**Available records:**
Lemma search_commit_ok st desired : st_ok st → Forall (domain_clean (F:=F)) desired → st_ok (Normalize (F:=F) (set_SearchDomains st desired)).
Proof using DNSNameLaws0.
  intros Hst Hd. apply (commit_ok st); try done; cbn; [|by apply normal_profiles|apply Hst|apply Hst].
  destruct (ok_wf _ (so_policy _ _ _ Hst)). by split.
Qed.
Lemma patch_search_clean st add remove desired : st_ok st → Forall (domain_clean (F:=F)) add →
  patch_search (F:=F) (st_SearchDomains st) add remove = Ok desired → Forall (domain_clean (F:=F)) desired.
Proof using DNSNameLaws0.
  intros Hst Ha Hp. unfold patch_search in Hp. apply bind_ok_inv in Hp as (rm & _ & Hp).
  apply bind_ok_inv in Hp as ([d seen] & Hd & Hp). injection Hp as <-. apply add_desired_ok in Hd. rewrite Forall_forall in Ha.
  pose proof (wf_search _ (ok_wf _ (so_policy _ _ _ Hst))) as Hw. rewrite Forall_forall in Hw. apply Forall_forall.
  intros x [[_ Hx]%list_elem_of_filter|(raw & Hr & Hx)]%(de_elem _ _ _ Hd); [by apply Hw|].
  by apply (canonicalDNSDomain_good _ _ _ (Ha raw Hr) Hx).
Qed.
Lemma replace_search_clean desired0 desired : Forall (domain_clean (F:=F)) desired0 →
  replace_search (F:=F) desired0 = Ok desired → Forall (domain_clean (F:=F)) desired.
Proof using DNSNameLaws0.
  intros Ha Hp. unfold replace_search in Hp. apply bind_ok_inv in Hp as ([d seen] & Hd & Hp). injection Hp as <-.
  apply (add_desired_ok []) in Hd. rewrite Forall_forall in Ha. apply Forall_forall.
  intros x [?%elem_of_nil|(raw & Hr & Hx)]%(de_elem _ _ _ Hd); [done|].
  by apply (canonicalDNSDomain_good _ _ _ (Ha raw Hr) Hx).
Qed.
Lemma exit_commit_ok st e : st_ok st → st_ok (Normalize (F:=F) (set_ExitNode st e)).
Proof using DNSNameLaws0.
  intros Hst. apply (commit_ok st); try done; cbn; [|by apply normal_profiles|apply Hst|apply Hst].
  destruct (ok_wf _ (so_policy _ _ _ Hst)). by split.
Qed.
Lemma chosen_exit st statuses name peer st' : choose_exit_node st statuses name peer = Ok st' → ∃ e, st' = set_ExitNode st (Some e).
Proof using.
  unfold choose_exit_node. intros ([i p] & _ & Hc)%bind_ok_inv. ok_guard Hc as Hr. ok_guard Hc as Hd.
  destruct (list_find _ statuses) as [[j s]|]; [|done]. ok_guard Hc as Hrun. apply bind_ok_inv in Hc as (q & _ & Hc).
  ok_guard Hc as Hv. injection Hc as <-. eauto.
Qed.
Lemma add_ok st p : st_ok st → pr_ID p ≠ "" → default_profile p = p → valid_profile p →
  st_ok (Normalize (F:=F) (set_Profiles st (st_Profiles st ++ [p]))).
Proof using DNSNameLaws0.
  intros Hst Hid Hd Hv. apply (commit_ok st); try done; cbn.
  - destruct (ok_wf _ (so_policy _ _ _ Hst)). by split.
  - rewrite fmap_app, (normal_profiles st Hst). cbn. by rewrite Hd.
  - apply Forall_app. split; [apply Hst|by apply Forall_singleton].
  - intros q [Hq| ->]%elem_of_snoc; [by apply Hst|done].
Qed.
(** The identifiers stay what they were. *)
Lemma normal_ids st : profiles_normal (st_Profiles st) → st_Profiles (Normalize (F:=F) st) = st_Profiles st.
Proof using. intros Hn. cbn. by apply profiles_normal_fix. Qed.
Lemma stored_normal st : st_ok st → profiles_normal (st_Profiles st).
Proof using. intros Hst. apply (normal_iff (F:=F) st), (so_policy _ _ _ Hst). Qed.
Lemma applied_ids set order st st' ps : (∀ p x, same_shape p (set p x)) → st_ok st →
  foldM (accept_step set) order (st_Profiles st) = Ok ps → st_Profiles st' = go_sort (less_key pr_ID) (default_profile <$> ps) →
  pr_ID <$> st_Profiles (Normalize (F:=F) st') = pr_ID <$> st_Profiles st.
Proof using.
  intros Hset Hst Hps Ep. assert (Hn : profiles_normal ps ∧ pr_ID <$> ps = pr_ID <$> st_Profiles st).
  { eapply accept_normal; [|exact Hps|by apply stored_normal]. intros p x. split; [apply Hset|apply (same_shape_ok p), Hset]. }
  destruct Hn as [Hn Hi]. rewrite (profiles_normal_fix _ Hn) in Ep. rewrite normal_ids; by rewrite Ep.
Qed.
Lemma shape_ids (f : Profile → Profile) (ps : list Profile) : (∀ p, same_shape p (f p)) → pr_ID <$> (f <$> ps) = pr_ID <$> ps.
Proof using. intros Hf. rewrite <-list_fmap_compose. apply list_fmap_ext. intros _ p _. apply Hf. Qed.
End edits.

* * *

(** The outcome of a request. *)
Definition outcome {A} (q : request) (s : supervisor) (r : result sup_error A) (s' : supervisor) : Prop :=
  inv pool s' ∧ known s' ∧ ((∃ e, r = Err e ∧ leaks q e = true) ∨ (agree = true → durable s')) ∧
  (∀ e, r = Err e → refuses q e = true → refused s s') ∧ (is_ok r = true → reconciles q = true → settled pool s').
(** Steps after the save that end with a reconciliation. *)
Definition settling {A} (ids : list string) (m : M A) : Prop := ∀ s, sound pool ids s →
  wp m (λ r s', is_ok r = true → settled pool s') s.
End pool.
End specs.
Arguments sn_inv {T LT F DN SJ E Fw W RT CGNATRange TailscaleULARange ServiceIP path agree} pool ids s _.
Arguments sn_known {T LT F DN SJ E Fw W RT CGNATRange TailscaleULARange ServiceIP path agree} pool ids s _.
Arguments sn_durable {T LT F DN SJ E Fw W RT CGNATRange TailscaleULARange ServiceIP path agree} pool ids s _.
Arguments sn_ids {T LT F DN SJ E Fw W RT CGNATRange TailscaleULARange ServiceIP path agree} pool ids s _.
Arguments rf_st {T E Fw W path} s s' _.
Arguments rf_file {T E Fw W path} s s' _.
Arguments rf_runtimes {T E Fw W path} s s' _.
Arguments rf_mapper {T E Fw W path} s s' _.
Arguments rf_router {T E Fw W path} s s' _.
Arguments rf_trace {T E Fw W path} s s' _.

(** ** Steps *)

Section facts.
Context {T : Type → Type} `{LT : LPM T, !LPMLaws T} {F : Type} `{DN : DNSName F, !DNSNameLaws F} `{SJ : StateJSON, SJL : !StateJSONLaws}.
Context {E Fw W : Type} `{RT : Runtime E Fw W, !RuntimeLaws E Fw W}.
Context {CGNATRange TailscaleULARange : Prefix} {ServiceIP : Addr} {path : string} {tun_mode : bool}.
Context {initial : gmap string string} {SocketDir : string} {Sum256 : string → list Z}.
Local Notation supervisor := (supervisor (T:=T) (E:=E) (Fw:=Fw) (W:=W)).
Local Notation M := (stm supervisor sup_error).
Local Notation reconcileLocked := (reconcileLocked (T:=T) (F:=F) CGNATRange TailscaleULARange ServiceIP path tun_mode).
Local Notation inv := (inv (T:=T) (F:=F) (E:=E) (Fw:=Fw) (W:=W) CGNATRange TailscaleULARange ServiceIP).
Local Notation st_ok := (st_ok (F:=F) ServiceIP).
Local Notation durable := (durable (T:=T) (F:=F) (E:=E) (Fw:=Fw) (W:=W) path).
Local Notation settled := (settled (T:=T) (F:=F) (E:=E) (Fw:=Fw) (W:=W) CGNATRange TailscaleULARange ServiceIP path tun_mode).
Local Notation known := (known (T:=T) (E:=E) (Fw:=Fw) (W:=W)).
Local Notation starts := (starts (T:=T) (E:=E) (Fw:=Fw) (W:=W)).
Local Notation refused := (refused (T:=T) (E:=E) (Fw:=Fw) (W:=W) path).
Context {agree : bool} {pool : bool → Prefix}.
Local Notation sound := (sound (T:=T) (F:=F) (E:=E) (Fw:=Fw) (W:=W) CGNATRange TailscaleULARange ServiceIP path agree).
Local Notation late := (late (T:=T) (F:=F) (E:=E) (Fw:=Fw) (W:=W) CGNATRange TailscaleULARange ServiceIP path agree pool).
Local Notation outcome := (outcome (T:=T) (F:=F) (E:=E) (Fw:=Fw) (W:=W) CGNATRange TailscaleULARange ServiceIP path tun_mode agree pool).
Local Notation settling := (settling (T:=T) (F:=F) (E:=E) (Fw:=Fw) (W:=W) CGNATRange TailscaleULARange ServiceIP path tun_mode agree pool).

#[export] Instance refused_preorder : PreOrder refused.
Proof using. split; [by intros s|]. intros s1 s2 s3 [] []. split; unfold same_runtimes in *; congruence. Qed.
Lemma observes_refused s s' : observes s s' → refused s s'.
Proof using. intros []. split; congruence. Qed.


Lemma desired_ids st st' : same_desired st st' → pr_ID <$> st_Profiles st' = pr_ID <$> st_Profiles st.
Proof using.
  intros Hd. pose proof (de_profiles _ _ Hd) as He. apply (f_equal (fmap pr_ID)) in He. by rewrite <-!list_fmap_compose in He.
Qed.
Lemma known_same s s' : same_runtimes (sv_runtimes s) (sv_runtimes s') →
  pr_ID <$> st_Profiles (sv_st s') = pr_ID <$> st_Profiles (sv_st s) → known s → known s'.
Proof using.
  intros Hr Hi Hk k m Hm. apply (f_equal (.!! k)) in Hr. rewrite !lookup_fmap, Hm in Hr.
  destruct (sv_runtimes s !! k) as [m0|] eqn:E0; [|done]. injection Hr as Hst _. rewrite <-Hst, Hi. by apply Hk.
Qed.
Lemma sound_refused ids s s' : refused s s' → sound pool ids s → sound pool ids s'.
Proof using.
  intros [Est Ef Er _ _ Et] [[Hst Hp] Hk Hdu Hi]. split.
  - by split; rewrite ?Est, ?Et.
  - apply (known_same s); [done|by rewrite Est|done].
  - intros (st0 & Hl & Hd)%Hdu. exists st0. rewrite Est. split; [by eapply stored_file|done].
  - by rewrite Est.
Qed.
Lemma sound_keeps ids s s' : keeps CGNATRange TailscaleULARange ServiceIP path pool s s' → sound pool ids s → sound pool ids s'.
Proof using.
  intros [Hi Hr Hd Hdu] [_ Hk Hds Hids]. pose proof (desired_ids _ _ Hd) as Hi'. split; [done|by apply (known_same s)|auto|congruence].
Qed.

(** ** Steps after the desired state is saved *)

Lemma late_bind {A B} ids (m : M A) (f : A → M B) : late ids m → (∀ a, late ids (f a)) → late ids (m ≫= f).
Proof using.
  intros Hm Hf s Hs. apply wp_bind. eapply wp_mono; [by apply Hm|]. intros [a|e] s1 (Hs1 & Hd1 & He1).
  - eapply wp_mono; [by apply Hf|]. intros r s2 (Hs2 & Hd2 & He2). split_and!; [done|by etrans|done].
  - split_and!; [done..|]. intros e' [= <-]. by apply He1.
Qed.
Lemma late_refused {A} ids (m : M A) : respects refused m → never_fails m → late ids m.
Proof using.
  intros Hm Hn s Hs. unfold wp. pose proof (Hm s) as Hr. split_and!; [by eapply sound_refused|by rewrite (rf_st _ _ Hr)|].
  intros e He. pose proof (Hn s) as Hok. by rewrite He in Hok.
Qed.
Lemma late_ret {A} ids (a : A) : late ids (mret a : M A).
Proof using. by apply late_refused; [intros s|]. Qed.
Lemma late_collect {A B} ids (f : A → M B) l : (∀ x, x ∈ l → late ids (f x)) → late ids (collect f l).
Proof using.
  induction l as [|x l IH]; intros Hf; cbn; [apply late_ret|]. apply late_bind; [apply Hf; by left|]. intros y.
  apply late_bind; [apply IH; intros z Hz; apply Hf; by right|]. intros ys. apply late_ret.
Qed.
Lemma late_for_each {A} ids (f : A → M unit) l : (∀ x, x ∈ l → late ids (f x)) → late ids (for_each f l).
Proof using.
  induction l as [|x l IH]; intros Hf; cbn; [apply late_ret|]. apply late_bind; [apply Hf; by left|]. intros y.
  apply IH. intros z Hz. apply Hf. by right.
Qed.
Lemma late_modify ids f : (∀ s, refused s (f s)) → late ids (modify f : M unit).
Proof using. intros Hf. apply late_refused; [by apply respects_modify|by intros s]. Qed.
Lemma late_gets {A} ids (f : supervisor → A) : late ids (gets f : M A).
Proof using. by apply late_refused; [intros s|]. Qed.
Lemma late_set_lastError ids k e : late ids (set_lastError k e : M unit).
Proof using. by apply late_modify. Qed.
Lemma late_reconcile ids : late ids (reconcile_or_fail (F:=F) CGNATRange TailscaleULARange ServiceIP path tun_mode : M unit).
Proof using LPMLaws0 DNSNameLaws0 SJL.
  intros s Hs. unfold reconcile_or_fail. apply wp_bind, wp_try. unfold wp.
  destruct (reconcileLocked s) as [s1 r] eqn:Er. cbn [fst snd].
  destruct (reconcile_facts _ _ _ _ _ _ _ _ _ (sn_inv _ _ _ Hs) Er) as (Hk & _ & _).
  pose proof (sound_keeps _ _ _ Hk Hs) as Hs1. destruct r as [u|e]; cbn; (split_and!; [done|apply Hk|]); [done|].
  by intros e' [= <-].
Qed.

...

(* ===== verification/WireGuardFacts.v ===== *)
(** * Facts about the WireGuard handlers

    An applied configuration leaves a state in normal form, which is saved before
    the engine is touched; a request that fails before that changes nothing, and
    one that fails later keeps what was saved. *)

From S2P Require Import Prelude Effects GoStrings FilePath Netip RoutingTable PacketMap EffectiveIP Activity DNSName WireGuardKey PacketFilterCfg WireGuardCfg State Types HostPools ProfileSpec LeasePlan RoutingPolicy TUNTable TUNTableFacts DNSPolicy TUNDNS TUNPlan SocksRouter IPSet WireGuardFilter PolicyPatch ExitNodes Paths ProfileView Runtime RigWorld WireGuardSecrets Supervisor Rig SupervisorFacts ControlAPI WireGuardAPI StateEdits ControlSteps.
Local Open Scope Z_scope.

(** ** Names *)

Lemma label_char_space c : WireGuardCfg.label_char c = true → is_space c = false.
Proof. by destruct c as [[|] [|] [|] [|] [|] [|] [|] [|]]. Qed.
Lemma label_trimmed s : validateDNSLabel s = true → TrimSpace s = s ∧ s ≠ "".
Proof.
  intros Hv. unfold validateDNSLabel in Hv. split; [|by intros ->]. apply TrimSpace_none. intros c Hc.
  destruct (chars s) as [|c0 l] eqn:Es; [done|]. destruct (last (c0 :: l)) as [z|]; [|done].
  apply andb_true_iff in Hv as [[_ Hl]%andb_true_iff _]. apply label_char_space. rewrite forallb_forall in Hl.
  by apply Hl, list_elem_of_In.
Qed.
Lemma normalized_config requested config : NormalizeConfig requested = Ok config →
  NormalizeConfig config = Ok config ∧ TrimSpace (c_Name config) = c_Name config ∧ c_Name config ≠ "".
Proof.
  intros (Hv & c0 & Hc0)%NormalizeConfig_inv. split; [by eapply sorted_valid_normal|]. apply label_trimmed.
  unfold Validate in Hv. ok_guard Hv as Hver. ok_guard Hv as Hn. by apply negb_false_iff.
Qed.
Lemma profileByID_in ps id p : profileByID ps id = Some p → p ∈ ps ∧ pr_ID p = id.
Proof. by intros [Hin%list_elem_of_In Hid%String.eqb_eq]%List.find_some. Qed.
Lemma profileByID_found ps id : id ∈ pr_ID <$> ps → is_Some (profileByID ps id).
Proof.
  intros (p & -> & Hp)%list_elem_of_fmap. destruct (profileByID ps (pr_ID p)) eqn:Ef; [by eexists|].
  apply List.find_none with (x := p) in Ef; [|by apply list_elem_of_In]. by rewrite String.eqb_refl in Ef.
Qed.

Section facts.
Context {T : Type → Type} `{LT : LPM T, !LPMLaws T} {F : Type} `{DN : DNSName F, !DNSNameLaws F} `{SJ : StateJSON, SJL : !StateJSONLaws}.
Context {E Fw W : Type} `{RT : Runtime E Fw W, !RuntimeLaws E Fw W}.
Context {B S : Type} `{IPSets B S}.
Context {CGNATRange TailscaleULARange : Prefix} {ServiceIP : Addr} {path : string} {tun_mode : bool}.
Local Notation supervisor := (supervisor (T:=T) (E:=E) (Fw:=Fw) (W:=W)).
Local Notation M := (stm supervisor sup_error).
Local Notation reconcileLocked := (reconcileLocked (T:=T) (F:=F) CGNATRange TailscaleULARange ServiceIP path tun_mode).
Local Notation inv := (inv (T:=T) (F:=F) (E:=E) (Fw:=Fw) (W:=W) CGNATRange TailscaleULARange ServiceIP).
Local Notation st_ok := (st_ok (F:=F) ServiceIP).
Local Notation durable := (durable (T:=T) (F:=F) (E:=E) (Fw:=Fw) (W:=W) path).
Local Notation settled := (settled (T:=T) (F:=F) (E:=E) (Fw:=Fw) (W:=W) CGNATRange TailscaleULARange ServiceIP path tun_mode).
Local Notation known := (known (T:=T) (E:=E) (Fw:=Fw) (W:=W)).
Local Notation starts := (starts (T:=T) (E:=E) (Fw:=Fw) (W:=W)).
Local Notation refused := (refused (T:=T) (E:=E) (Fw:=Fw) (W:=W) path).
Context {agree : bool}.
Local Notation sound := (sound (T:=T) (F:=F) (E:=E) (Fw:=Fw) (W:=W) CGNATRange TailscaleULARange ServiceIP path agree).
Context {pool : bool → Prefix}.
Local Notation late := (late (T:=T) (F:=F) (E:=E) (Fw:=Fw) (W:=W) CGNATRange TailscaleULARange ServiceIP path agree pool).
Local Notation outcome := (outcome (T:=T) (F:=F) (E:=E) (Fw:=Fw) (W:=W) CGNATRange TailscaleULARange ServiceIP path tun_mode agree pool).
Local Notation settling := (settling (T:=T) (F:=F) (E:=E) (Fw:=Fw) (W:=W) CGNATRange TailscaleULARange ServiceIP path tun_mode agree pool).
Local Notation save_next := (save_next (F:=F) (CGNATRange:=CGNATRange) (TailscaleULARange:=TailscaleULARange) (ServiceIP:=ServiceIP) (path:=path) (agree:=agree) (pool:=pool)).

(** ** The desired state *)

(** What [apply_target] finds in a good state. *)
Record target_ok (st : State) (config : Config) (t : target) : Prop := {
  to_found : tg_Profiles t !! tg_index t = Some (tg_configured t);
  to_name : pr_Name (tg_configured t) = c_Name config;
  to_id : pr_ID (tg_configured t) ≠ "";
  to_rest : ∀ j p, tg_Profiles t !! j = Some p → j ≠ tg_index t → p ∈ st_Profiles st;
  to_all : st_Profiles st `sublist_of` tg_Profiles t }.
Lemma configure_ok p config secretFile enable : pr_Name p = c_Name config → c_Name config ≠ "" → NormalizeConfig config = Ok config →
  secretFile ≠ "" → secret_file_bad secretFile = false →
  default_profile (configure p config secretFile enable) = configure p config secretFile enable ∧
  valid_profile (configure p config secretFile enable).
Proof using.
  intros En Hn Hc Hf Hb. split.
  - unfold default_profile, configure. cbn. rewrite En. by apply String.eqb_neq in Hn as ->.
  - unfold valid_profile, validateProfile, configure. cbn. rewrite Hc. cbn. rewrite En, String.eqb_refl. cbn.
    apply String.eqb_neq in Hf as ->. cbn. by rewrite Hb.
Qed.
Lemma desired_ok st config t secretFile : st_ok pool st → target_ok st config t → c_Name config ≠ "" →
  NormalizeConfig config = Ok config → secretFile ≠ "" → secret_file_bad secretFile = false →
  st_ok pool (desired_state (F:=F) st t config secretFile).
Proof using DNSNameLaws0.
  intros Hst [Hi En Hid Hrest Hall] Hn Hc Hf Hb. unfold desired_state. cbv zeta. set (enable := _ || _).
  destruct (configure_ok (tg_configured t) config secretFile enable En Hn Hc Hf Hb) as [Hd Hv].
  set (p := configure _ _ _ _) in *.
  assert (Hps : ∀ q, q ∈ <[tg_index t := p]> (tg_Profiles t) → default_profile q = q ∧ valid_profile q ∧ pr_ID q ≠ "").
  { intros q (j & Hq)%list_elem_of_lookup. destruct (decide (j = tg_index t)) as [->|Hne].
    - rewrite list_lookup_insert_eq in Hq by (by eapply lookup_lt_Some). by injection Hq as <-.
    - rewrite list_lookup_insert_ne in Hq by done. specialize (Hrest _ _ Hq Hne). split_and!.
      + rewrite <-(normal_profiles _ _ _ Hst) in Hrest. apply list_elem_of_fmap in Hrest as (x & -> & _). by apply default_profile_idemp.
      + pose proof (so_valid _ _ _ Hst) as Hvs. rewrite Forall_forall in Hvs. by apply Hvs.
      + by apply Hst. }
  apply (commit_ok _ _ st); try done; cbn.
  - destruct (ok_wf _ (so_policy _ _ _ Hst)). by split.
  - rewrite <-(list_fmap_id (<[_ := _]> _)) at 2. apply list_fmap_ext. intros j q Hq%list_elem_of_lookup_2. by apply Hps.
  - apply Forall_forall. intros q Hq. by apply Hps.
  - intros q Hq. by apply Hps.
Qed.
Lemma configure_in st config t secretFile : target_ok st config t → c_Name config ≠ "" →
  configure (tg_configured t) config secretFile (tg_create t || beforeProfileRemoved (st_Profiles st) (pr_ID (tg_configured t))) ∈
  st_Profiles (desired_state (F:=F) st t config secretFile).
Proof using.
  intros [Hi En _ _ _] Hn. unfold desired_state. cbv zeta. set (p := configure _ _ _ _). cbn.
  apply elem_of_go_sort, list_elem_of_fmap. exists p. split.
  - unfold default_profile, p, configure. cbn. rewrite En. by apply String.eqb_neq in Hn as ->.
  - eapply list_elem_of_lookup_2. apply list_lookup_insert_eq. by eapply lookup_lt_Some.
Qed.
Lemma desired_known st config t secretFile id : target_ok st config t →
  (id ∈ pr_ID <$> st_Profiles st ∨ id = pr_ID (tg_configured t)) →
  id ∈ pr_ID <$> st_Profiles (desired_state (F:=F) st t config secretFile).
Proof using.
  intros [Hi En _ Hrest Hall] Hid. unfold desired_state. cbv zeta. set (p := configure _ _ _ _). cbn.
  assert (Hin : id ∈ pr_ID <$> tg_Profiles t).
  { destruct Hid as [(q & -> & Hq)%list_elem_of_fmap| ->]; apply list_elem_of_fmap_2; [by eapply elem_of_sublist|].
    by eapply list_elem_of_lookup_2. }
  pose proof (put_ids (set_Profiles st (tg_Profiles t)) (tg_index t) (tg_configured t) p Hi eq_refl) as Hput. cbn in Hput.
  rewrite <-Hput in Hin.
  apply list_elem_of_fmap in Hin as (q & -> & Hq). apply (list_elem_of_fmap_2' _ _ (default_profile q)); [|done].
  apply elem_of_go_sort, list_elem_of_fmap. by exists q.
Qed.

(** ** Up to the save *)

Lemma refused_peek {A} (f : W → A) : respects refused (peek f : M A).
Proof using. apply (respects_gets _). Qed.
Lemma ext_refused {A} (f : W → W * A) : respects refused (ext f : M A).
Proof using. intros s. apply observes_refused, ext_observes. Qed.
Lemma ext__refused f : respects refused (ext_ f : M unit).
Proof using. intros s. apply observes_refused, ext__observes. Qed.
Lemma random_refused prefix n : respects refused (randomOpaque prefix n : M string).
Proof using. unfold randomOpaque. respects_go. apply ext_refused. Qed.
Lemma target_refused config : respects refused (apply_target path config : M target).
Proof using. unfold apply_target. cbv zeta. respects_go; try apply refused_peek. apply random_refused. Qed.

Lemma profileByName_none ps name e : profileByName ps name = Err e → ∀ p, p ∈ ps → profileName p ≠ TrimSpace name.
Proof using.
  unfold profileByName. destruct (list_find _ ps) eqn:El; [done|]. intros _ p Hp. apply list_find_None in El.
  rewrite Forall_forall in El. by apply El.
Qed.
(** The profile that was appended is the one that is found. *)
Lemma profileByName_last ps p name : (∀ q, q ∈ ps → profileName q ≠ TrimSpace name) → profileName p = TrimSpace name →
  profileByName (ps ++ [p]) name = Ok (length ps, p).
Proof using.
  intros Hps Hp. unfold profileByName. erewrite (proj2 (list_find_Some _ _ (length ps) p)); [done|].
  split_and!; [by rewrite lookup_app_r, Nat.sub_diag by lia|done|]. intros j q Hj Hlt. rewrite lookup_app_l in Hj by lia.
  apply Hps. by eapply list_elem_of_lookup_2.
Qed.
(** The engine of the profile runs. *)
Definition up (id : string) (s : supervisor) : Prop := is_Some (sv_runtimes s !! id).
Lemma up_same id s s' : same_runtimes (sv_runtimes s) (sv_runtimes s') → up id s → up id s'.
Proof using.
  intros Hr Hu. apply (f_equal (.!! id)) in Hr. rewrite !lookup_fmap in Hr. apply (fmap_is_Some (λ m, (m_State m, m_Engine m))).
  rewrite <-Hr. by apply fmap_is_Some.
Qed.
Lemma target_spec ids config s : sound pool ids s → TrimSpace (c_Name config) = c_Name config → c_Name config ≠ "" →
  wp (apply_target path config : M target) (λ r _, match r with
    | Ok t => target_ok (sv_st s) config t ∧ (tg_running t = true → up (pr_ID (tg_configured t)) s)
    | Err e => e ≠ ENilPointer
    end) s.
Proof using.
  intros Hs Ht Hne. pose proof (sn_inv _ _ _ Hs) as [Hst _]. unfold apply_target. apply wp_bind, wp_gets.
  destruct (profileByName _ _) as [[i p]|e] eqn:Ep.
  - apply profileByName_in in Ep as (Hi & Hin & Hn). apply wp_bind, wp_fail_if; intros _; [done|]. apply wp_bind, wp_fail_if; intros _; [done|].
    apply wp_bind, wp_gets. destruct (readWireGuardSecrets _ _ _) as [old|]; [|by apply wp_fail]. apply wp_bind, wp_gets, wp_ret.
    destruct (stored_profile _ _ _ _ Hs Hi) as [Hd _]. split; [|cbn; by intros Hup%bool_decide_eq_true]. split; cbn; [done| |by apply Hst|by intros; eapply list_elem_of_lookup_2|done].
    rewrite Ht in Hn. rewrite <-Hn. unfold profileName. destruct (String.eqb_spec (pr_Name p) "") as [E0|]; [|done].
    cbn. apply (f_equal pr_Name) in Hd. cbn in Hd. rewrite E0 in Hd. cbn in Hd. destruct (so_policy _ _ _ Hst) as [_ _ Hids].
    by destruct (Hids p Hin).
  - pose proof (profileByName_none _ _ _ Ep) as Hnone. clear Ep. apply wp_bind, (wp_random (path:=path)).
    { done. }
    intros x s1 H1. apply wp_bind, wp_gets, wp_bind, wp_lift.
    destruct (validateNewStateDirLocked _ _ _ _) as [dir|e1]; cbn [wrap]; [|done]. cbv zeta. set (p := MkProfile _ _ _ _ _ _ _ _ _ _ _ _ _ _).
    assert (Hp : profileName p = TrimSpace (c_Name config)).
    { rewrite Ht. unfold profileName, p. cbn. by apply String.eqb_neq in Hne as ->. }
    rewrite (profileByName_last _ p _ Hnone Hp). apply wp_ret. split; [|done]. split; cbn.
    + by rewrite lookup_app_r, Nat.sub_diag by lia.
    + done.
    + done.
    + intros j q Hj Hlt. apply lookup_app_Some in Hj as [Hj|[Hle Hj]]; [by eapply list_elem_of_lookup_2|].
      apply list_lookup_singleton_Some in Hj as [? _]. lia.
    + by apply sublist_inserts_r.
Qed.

**About this exercise:** Once you reach the line with "- rewrite fmap_app, (normal_profiles" in the data above, copy it and every line after it exactly, up to and including the line with "intros Hset Hst".

**Answer box:**
  - rewrite fmap_app, (normal_profiles st Hst). cbn. by rewrite Hd.
  - apply Forall_app. split; [apply Hst|by apply Forall_singleton].
  - intros q [Hq| ->]%elem_of_snoc; [by apply Hst|done].
Qed.
(** The identifiers stay what they were. *)
Lemma normal_ids st : profiles_normal (st_Profiles st) → st_Profiles (Normalize (F:=F) st) = st_Profiles st.
Proof using. intros Hn. cbn. by apply profiles_normal_fix. Qed.
Lemma stored_normal st : st_ok st → profiles_normal (st_Profiles st).
Proof using. intros Hst. apply (normal_iff (F:=F) st), (so_policy _ _ _ Hst). Qed.
Lemma applied_ids set order st st' ps : (∀ p x, same_shape p (set p x)) → st_ok st →
  foldM (accept_step set) order (st_Profiles st) = Ok ps → st_Profiles st' = go_sort (less_key pr_ID) (default_profile <$> ps) →
  pr_ID <$> st_Profiles (Normalize (F:=F) st') = pr_ID <$> st_Profiles st.
Proof using.
  intros Hset Hst Hps Ep. assert (Hn : profiles_normal ps ∧ pr_ID <$> ps = pr_ID <$> st_Profiles st).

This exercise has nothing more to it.